Unfortunately such passages will not scare off but attract some academic critics, who today use the word desire in every possible context until it has become an unintended euphemism. There are a few more serious lapses. “Although she dies a terrible death at a young age because she has the courage to accept herself for what she is, Emma at least has profound experiences.” Does “what she is” stand for fate, personality type (hysterical, black-eyed adulteress), a superior spirit? And “profound experiences”! The passage suggests that Vargas Llosa is referring to sexual experiences. Flaubert portrays them as less profound than the “double visions” of one’s own existence at rare moments. Dramatic instances of these moments of double perception happen to poor Charles near the opening (as Vargas Llosa later shows) and to old Rouault near the end, as well as to Emma.

I will forgive Vargas Llosa for his compulsive warning shots and for the spongy sentences he can let slip.

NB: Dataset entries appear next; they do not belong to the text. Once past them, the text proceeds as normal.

Lemma curves_complete_differenced (N refIdx : nat) (reference : list jsnum)
    (k : nat) (s : Sample) :
  length reference = N -> curves_complete N s ->
  is_Some (normalized s) ->
  curves_complete N (differencedSample refIdx reference k s).
Proof.
  intros Hr (Hf & Hn & Hd & _) [n Hsn]. unfold differencedSample.
  destruct (decide _); unfold curves_complete;
    cbn [fluorescence normalized derivative difference set_difference];
    (split; [done|]); (split; [done|]); (split; [done|]); intros d [= <-].
  - by rewrite length_replicate.
  - rewrite Hsn. cbn [default]. rewrite length_imap. by apply Hn.
Qed.

Lemma well_formed_analyze_try (st : Settings) (pd pd' : ProcessedData) :
  well_formed pd -> analyze_try st pd = Some pd' -> well_formed pd'.
Proof.
  intros [Hne Hall] Hrun.
  destruct (samples pd !! 0%nat) as [s0|] eqn:H0;
    [|unfold analyze_try in Hrun; by rewrite H0 in Hrun].
  pose proof (analyze_try_cases st pd s0 H0) as Hcases. cbn zeta in Hcases.
  remember (map (derivedSample (temperatures pd) (smoothingWindow st)
                   (detectMeltRegions (temperatures pd) (fluorescence s0)))
                (samples pd)) as ds eqn:Hdsdef.
  assert (Hds : Forall (curves_complete (length (temperatures pd))) ds).
  { subst ds. apply Forall_fmap. eapply Forall_impl; [exact Hall|].
    intros s Hs. by apply curves_complete_derived. }
  assert (Hsome : Forall (fun s => is_Some (normalized s)) ds).
  { subst ds. apply Forall_fmap, Forall_true. intros s. by eexists. }
  assert (Hlen : length ds = length (samples pd)) by (subst ds; apply length_map).
  assert (Hnil : forall (l : list Sample), length l = length ds -> l <> []).
  { intros l Hl ->. rewrite Hlen in Hl. destruct (samples pd); [done|].
    simpl in Hl. lia. }
  destruct Hcases as [[_ Heq] | (r & sr & nr & _ & _ & Hsr & Hnr & Heq)];
    rewrite Heq in Hrun; injection Hrun as <-;
    split; cbn [samples temperatures].
  - by apply Hnil.
  - exact Hds.
  - apply Hnil. by rewrite length_imap.
  - apply Forall_lookup_2. intros k o Hk. rewrite list_lookup_imap in Hk.
    destruct (ds !! k) as [s|] eqn:Hs; [|done].
    injection Hk as <-.
    apply curves_complete_differenced.
    + destruct (Forall_lookup_1 _ _ _ _ Hds Hsr) as (_ & Hn & _). by apply Hn.
    + by apply (Forall_lookup_1 _ _ _ _ Hds Hs).
    + by apply (Forall_lookup_1 _ _ _ _ Hsome Hs).
Qed.

Lemma processor_ok_analyze (dp : DataProcessor) (patch : SettingsPatch) :
  processor_ok dp -> processor_ok (analyze dp patch).1.1.
Proof.
  intros Hok. unfold analyze.
  destruct (processedData dp) as [pd|] eqn:Hpd; [|done].
  destruct (analyze_try _ pd) as [pd'|] eqn:Hrun; cbn [fst]; intros pd0 [= <-].
  - eapply well_formed_analyze_try; [by apply Hok|exact Hrun].
  - by apply Hok.
Qed.

Lemma processor_ok_setData (dp : DataProcessor) (raw : RawData) :
  processor_ok dp -> processor_ok (setData dp raw).1.
Proof.
  intros Hok. unfold setData.
  set (dp0 := mkDataProcessor (Some raw) (processedData dp) (settings dp)).
  assert (Hraw : rawData dp0 = Some raw) by done.
  destruct (decide (validRows raw = [])) as [Hrows|Hrows].
  - unfold extractSamples. rewrite Hraw, Hrows. cbn [length].
    rewrite decide_True by done. exact Hok.
  - destruct (decide (filter (accepted raw) (headers raw) = [])) as [Hk|Hk].
    + rewrite (extractSamples_run dp0 raw Hraw Hrows), Hk. cbn [map length].
      rewrite decide_True by done. exact Hok.
    + destruct (extractSamples_invariant dp0 raw Hraw Hrows Hk)
        as (pd & Hpd & Hne & Hall).
      intros pd0 Hpd0. rewrite Hpd in Hpd0. injection Hpd0 as <-.
      split; [done|]. eapply Forall_impl; [exact Hall|].
      intros s (Hf & _ & Hn & Hd & _ & Hdf). unfold curves_complete.
      rewrite Hn, Hd, Hdf. by repeat split.
Qed.

Lemma well_formed_update_visible (f : bool -> bool) (i : nat)
    (pd : ProcessedData) :
  well_formed pd -> well_formed (update_visible f i pd).
Proof.
  intros [Hne Hall]. unfold well_formed, update_visible.
  cbn [samples temperatures]. split.
  - intros Hnil. apply Hne. apply (f_equal length) in Hnil.
    rewrite length_alter in Hnil. by destruct (samples pd).
  - apply Forall_lookup_2. intros k s Hk.
    destruct (decide (k = i)) as [->|Hki].
    + rewrite list_lookup_alter_eq in Hk.
      destruct (samples pd !! i) as [s1|] eqn:H1; [|done].
      injection Hk as <-. by apply (Forall_lookup_1 _ _ _ _ Hall H1).
    + rewrite list_lookup_alter_ne in Hk by done.
      by apply (Forall_lookup_1 _ _ _ _ Hall Hk).
Qed.

Lemma processor_ok_visibility (dp : DataProcessor) :
  processor_ok dp ->
  (forall i, processor_ok (toggleSampleVisibility dp i).1) /\
  (forall i v, processor_ok (setSampleVisibility dp i v).1) /\
  (forall v, processor_ok (setAllSamplesVisibility dp v).1).
Proof.
  intros Hok. split; [|split].
  - intros i. unfold toggleSampleVisibility.
    destruct (processedData dp) as [pd|] eqn:Hpd; [|done].
    destruct (decide _); [|done]. intros pd0 [= <-].
    by apply well_formed_update_visible, Hok.
  - intros i v. unfold setSampleVisibility.
    destruct (processedData dp) as [pd|] eqn:Hpd; [|done].
    destruct (decide _); [|done]. intros pd0 [= <-].
    by apply well_formed_update_visible, Hok.
  - intros v. unfold setAllSamplesVisibility.
    destruct (processedData dp) as [pd|] eqn:Hpd; [|done].
    intros pd0 [= <-]. destruct (Hok pd Hpd) as [Hne Hall].
    split; cbn [samples temperatures].
    + by destruct (samples pd).
    + apply Forall_fmap. eapply Forall_impl; [exact Hall|]. done.
Qed.

(** X16.  Every processor reached from a new one by loading readings, running
    analyses and changing visibility holds, if it holds processed data at
    all, at least one sample, and every curve of every sample (raw,
    normalized, derivative, difference) has exactly one value per
    temperature. *)
Theorem processor_invariant :
  processor_ok new_DataProcessor /\
  (forall dp raw, processor_ok dp -> processor_ok (setData dp raw).1) /\
  (forall dp patch, processor_ok dp -> processor_ok (analyze dp patch).1.1) /\
  (forall dp i, processor_ok dp -> processor_ok (toggleSampleVisibility dp i).1) /\
  (forall dp i v, processor_ok dp ->
                  processor_ok (setSampleVisibility dp i v).1) /\
  (forall dp v, processor_ok dp ->
                processor_ok (setAllSamplesVisibility dp v).1).
Proof.
  split; [done|]. split; [apply processor_ok_setData|].
  split; [apply processor_ok_analyze|].
  split; [intros dp i Hok; by apply processor_ok_visibility|].
  split; [intros dp i v Hok; by apply processor_ok_visibility|].
  intros dp v Hok; by apply processor_ok_visibility.
Qed.

Lemma sampleColumns_complete (N : nat) (s : Sample) (c : string * list jsnum) :
  curves_complete N s -> c ∈ sampleColumns s -> length c.2 = N.
Proof.
  intros (Hf & Hn & Hd & Hdf). unfold sampleColumns.
  rewrite !elem_of_app, list_elem_of_singleton.
  intros [-> | [Hc | [Hc | Hc]]]; [done| | |].
  - destruct (normalized s) as [n|]; [|by apply elem_of_nil in Hc].
    apply list_elem_of_singleton in Hc as ->. by apply Hn.
  - destruct (derivative s) as [d|]; [|by apply elem_of_nil in Hc].
    apply list_elem_of_singleton in Hc as ->. by apply Hd.
  - destruct (difference s) as [d|]; [|by apply elem_of_nil in Hc].
    apply list_elem_of_singleton in Hc as ->. by apply Hdf.
Qed.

This work of love and conviction belongs to a small class of studies by one great novelist on another. Henry James writing on Hawthorne, Beckett on Proust, have a special status; their books cut two ways. The Perpetual Orgy is the most spirited and helpful introduction to Madame Bovary we now have. Neither students nor the general reader should heed the warning shots.

And Vargas Llosa has learned his lesson discreetly. In his own novels of high adventure and political acuteness, he doesn’t write like Flaubert. His powerful and flexible narrative style has absorbed many influences. I cannot speak about his letters.